Lemma quiet_finally {A} (m : M S A) (fin : M S unit) :
  no_NaNError m -> no_NaNError fin -> no_NaNError (finally m fin).
Proof.
  intros Hm Hf s s'. unfold finally.
  destruct (m s) as [s1 a|s1 e] eqn:Em; destruct (fin s1) as [s2 []|s2 e'] eqn:Ef;
    try done.
  - intros H. injection H as -> ->. by apply (Hf s1 s').
  - intros H. injection H as -> ->. by apply (Hm s s1).
  - intros H. injection H as -> ->. by apply (Hf s1 s').
Qed.

End Quiet.


Section StoreQuiet.
Context {State : Type}.

Lemma quiet_unlink (p : string) :
  no_NaNError (CheckpointStore.unlink (State := State) p).
Proof.
  unfold CheckpointStore.unlink. apply quiet_bind; [apply quiet_get|].
  intros [d self]. destruct (d !! p); [apply quiet_put|by apply quiet_raise].
Qed.

Lemma quiet_dump (state : State) : no_NaNError (CheckpointStore.dump state).
Proof.
  unfold CheckpointStore.dump. apply quiet_bind; [apply quiet_get|].
  intros [d self]. apply quiet_bind; [apply quiet_put|]. intros _. apply quiet_ret.
Qed.

Lemma quiet_evict (cs : list Checkpoint.t) :
  no_NaNError (CheckpointStore.evict (State := State) cs).
Proof.
  induction cs as [|c cs IH]; cbn [CheckpointStore.evict];
    (apply quiet_bind; [apply quiet_get|]); intros [d self];
    destruct (_ <? _); try apply quiet_ret; [by apply quiet_raise|].
  apply quiet_bind; [apply quiet_put|]. intros _.
  apply quiet_bind; [apply quiet_unlink|]. intros _. apply IH.
Qed.

Lemma quiet_update (loss : xreal) (state : State) :
  no_NaNError (CheckpointStore.update loss state).
Proof.
  unfold CheckpointStore.update.
  apply quiet_bind; [apply quiet_modify|]. intros _.
  apply quiet_bind; [apply quiet_modify|]. intros _.
  apply quiet_bind; [apply quiet_get|]. intros [d self].
  destruct (CheckpointStore.skips self loss); [apply quiet_ret|].
  apply quiet_bind; [apply quiet_dump|]. intros p.
  apply quiet_bind; [apply quiet_modify|]. intros _.
  apply quiet_bind; [apply quiet_get|]. intros [d' self']. apply quiet_evict.
Qed.

Lemma quiet_close : no_NaNError (CheckpointStore.close (State := State)).
Proof.
  unfold CheckpointStore.close. apply quiet_bind; [apply quiet_get|].
  intros [d self]. destruct (CheckpointStore.buffer self); [|apply quiet_ret].
  apply quiet_bind; [apply quiet_dump|]. intros _. apply quiet_ret.
Qed.

Lemma quiet_last : no_NaNError (CheckpointStore.last (State := State)).
Proof.
  unfold CheckpointStore.last. apply quiet_bind; [apply quiet_get|].
  intros [d self]. destruct (list.last _); [|by apply quiet_raise].
  destruct (d !! _); [apply quiet_ret|by apply quiet_raise].
Qed.

End StoreQuiet.

Section TrainQuiet.
Context {TrainState Optimizer : Type}.
Variable psi_log : TrainState -> list xreal.
Variable fit_wf : Z * Z -> TrainState -> list (fit_item TrainState).

Lemma quiet_on_chkpts {A}
    (m : M (gmap string TrainState * CheckpointStore.t TrainState) A) :
  no_NaNError m -> no_NaNError (on_chkpts m).
Proof.
  intros Hm w w'. unfold on_chkpts. destruct (chkpts w) as [self|]; [|done].
  destruct (m (disk w, self)) as [[d s1] a|[d s1] e] eqn:E; [done|].
  intros H. injection H as _ ->. by apply (Hm (disk w, self) (d, s1)).
Qed.

Lemma quiet_log_event (e : event) : no_NaNError (log_event (TrainState := TrainState) e).
Proof. apply quiet_modify. Qed.

Lemma quiet_fit_body (workdir : option string) (mode : mode_t) (steps : Z)
    (it : fit_item TrainState) (l : locals TrainState) :
  no_NaNError (fit_body psi_log workdir mode steps it l).
Proof.
  unfold fit_body. apply quiet_bind; [apply quiet_log_event|]. intros _.
  cbv zeta. destruct (any_isnan _).
  - apply quiet_bind; [apply quiet_on_chkpts, quiet_last|]. intros [step state].
    apply quiet_bind; [apply quiet_log_event|]. intros _. apply quiet_ret.
  - apply quiet_bind; [|intros _; apply quiet_ret].
    destruct (truthy workdir); [|apply quiet_ret].
    destruct mode; [apply quiet_ret|apply quiet_on_chkpts, quiet_update].
Qed.

Lemma quiet_restart_body (workdir : option string) (mode : mode_t) (steps : Z)
    (attempt : Z) (l : locals TrainState) :
  no_NaNError (restart_body psi_log fit_wf workdir mode steps attempt l).
Proof.
  unfold restart_body. apply quiet_bind; [apply quiet_log_event|]. intros _.
  apply quiet_bind; [apply quiet_for_each, quiet_fit_body|].
  intros [l'|v]; apply quiet_ret.
Qed.
Definition set_open_watchers (f : gset nat → gset nat) (w : World) : World :=
  {| this := this w; emitted := emitted w; disk := disk w;
     open_watchers := f (open_watchers w); fresh := fresh w;
     inflight := inflight w; calls := calls w |}.

Definition set_fresh (f : nat → nat) (w : World) : World :=
  {| this := this w; emitted := emitted w; disk := disk w;
     open_watchers := open_watchers w; fresh := f (fresh w);
     inflight := inflight w; calls := calls w |}.

Definition set_inflight
    (f : list (string * Callback) → list (string * Callback)) (w : World) : World :=
  {| this := this w; emitted := emitted w; disk := disk w;
     open_watchers := open_watchers w; fresh := fresh w;
     inflight := f (inflight w); calls := calls w |}.

Definition set_calls (f : list Call → list Call) (w : World) : World :=
  {| this := this w; emitted := emitted w; disk := disk w;
     open_watchers := open_watchers w; fresh := fresh w;
     inflight := inflight w; calls := f (calls w) |}.

(** ** The monad of methods: world passing with JavaScript exceptions

    A [throw] keeps every change made to the world before it. *)

Inductive Completion (A : Type) :=
  | Normal (a : A)
  | Throw (e : Exn).
Arguments Normal {A} a.
Arguments Throw {A} e.

Definition M (A : Type) : Type := World → Completion A * World.

Definition ret {A} (a : A) : M A := λ w, (Normal a, w).

Definition bind {A B} (m : M A) (f : A → M B) : M B := λ w,
  match m w with
  | (Normal a, w') => f a w'
  | (Throw e, w') => (Throw e, w')
  end.

Definition throw {A} (e : Exn) : M A := λ w, (Throw e, w).

Definition get_this : M Notify := λ w, (Normal (this w), w).

Definition update (f : World → World) : M unit := λ w, (Normal tt, f w).

Notation "x <- m ;; k" := (bind m (λ x, k))
  (at level 100, m at next level, right associativity).
Notation "m ;; k" := (bind m (λ _, k))
  (at level 100, right associativity).

(** [Array.prototype.forEach]: the first throw ends the loop. *)
Fixpoint forEach {A} (f : A → M unit) (l : list A) : M unit :=
  match l with
  | [] => ret tt
  | x :: l' => f x ;; forEach f l'
  end.

(** ** The runtime: event emitter and [fs] *)

(** [this.emit(...)]: subscribers see the event at once. *)
Definition emit (e : Event) : M unit := update (set_emitted (λ l, l ++ [e])).

Definition log (c : Call) : M unit := update (set_calls (λ l, l ++ [c])).

(** [fs.stat(path, callback)].  Node accepts a string path with a function
    callback and queues the request; a path argument that is not a string
    (or a missing callback) is refused with a [TypeError] thrown from the
    call itself, and the function passed along is never called. *)
Definition fs_stat (a1 a2 : Value) : M unit :=
  log (call_stat a1 a2) ;;
  match a1, a2 with
  | VString p, VFunction k => update (set_inflight (λ l, l ++ [(p, k)]))
  | _, _ => throw TypeError
  end.

(** [fs.watch(path)]: a new open watcher for a path that exists, [ENOENT]
    thrown for one that does not. *)
Definition fs_watch (p : string) : M nat :=
  log (call_watch p) ;;
  λ w, match disk w !! p with
       | Some _ =>
           (Normal (fresh w),
            set_fresh S (set_open_watchers (λ s, {[fresh w]} ∪ s) w))
       | None => (Throw (ENOENT p), w)
       end.

(** [FSWatcher.close()]: releases the handle; closing twice is harmless. *)
Definition watcher_close (h : FSWatcher) : M unit :=
  log (call_watcher_close (watcher_id h)) ;;
  update (set_open_watchers (λ s, s ∖ {[watcher_id h]})).

(** ['close' in FSWatcher]: every [fs.FSWatcher] has the method. *)
Definition has_close (h : FSWatcher) : bool := true.

(** Truthiness of a string, and of a parameter that may be missing. *)
Definition truthy (s : string) : bool := negb (String.eqb s "").

Definition truthy_opt (o : option string) : bool :=
  match o with
  | Some s => truthy s
  | None => false
  end.

(** [a !== b] on two objects: they are not the same object. *)
Definition strict_neq (a b : Date) : bool := negb (date_ref a =? date_ref b)%nat.

(** Reading a property of a value that may be [undefined]. *)
Definition member_of {A} (o : option A) : M A :=
  match o with
  | Some a => ret a
  | None => throw TypeError
  end.

(** ** The instance *)

(** [this.FSWatcher]: the constructor writes [FSWatchers], [FStats],
    [retries] and [maxRetries]; neither it nor a prototype defines a property
    named [FSWatcher], so the read yields [undefined]. *)
Definition this_FSWatcher (n : Notify) : option (gmap string FSWatcher) := None.

(** [Object.keys]. *)
Definition keys {A} (m : gmap string A) : list string := (map_to_list m).*1.

(** ** The methods of [Notify.prototype] *)

(** [function stats(err, stat)] of [watch]. *)
Definition watch_stats (self : This) (p : string)
    (err : option Exn) (stat : option Stats) : M unit :=
  match stat with
  | Some s =>
      match self with
      | this_instance => update (set_this (set_FStats <[p := s]>))
      | this_undefined => throw TypeError
      end
  | None => ret tt
  end.

(** [Notify.prototype.watch].  The target [this.FSWatchers] of the
    assignment is evaluated before its right-hand side [fs.watch(path)].
    The listeners bound to the new watcher are [change] and [error] below;
    the runtime calls them with that watcher as first argument. *)
Definition watch (this_ : This) (p : string) : M unit :=
  let self := this_ in
  fs_stat (VString p) (VFunction (cb_watch_stats self p)) ;;
  match this_ with
  | this_undefined => throw TypeError
  | this_instance =>
      id <- fs_watch p ;;
      let FSWatcher := {| watcher_id := id; path := p |} in
      update (set_this (set_FSWatchers <[p := FSWatcher]>))
  end.

(** [function stats(err, stat)] of [manually]. *)
Definition manually_stats (file : string) (current : Stats)
    (err : option Exn) (stat : option Stats) : M unit :=
  match stat, err with
  | Some s, None =>
      if strict_neq (mtime current) (mtime s)
      then emit (change_event (Some file) s)
      else ret tt
  | _, _ => ret tt
  end.

(** [function test(file)] of [manually]: [fs.stat] gets the callback as its
    only argument. *)
Definition test (file : string) : M unit :=
  n <- get_this ;;
  match FStats n !! file with
  | None => ret tt
  | Some current => fs_stat (VFunction (cb_manually_stats file current)) VUndefined
  end.

(** [Notify.prototype.manually]. *)
Definition manually (FSWatcher : option FSWatcher) : M unit :=
  n <- get_this ;;
  let files :=
    match FSWatcher with
    | Some h => if truthy (path h) then [path h] else keys (FStats n)
    | None => keys (FStats n)
    end in
  forEach test files.

(** [function stats(err, stat)] of [change]; [stat.isDirectory()] on a
    missing [stat] throws. *)
Definition change_stats (p : string) (filename : option string)
    (err : option Exn) (stat : option Stats) : M unit :=
  match stat with
  | Some s => update (set_this (set_FStats <[p := s]>))
  | None => ret tt
  end ;;
  match err with
  | Some _ => ret tt
  | None =>
      s <- member_of stat ;;
      let file := if isDirectory s then filename else Some p in
      emit (change_event file s)
  end.

(** [Notify.prototype.change]: [fs.stat] gets the module [fs] as its path. *)
Definition change (FSWatcher : FSWatcher) (event : string)
    (filename : option string) : M unit :=
  (if negb (truthy_opt filename) then manually (Some FSWatcher) else ret tt) ;;
  let p := path FSWatcher in
  fs_stat VFsModule (VFunction (cb_change_stats p filename)).

(** [Notify.prototype.error]: [delete this.FSWatcher[path]] reads
    [this.FSWatcher] first. *)
Definition error (FSWatcher : FSWatcher) (err : Exn) : M unit :=
  let p := path FSWatcher in
  n <- get_this ;;
  _ <- member_of (this_FSWatcher n) ;;
  update (set_this (set_FStats (delete p))) ;;
  emit (removed_event p).

(** [Notify.prototype.reset]. *)
Definition reset (p : string) : M unit :=
  n <- get_this ;;
  ws <- member_of (this_FSWatcher n) ;;
  FSWatcher <- member_of (ws !! p) ;;
  watcher_close FSWatcher ;;
  _ <- member_of (this_FSWatcher n) ;;
  update (set_this (set_FStats (delete p))) ;;
  watch this_instance p.

(** [Notify.prototype.close]. *)
Definition close : M unit :=
  n <- get_this ;;
  forEach (λ kv, if has_close kv.2 then watcher_close kv.2 else ret tt)
          (map_to_list (FSWatchers n)) ;;
  update (set_this (set_FSWatchers (λ _, ∅))) ;;
  update (set_this (set_FStats (λ _, ∅))) ;;
  emit close_event.

(** The argument of [add]: one path or an array of paths. *)
Inductive Files :=
  | one_path (p : string)
  | path_array (ps : list string).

○ ○ ○ ○ ○ ○ ○

Please show, exactly as written, every line above that contains the word "injection".

  - intros H. injection H as -> ->. by apply (Hf s1 s').
  - intros H. injection H as -> ->. by apply (Hm s s1).
  - intros H. injection H as -> ->. by apply (Hf s1 s').
  intros H. injection H as _ ->. by apply (Hm (disk w, self) (d, s1)).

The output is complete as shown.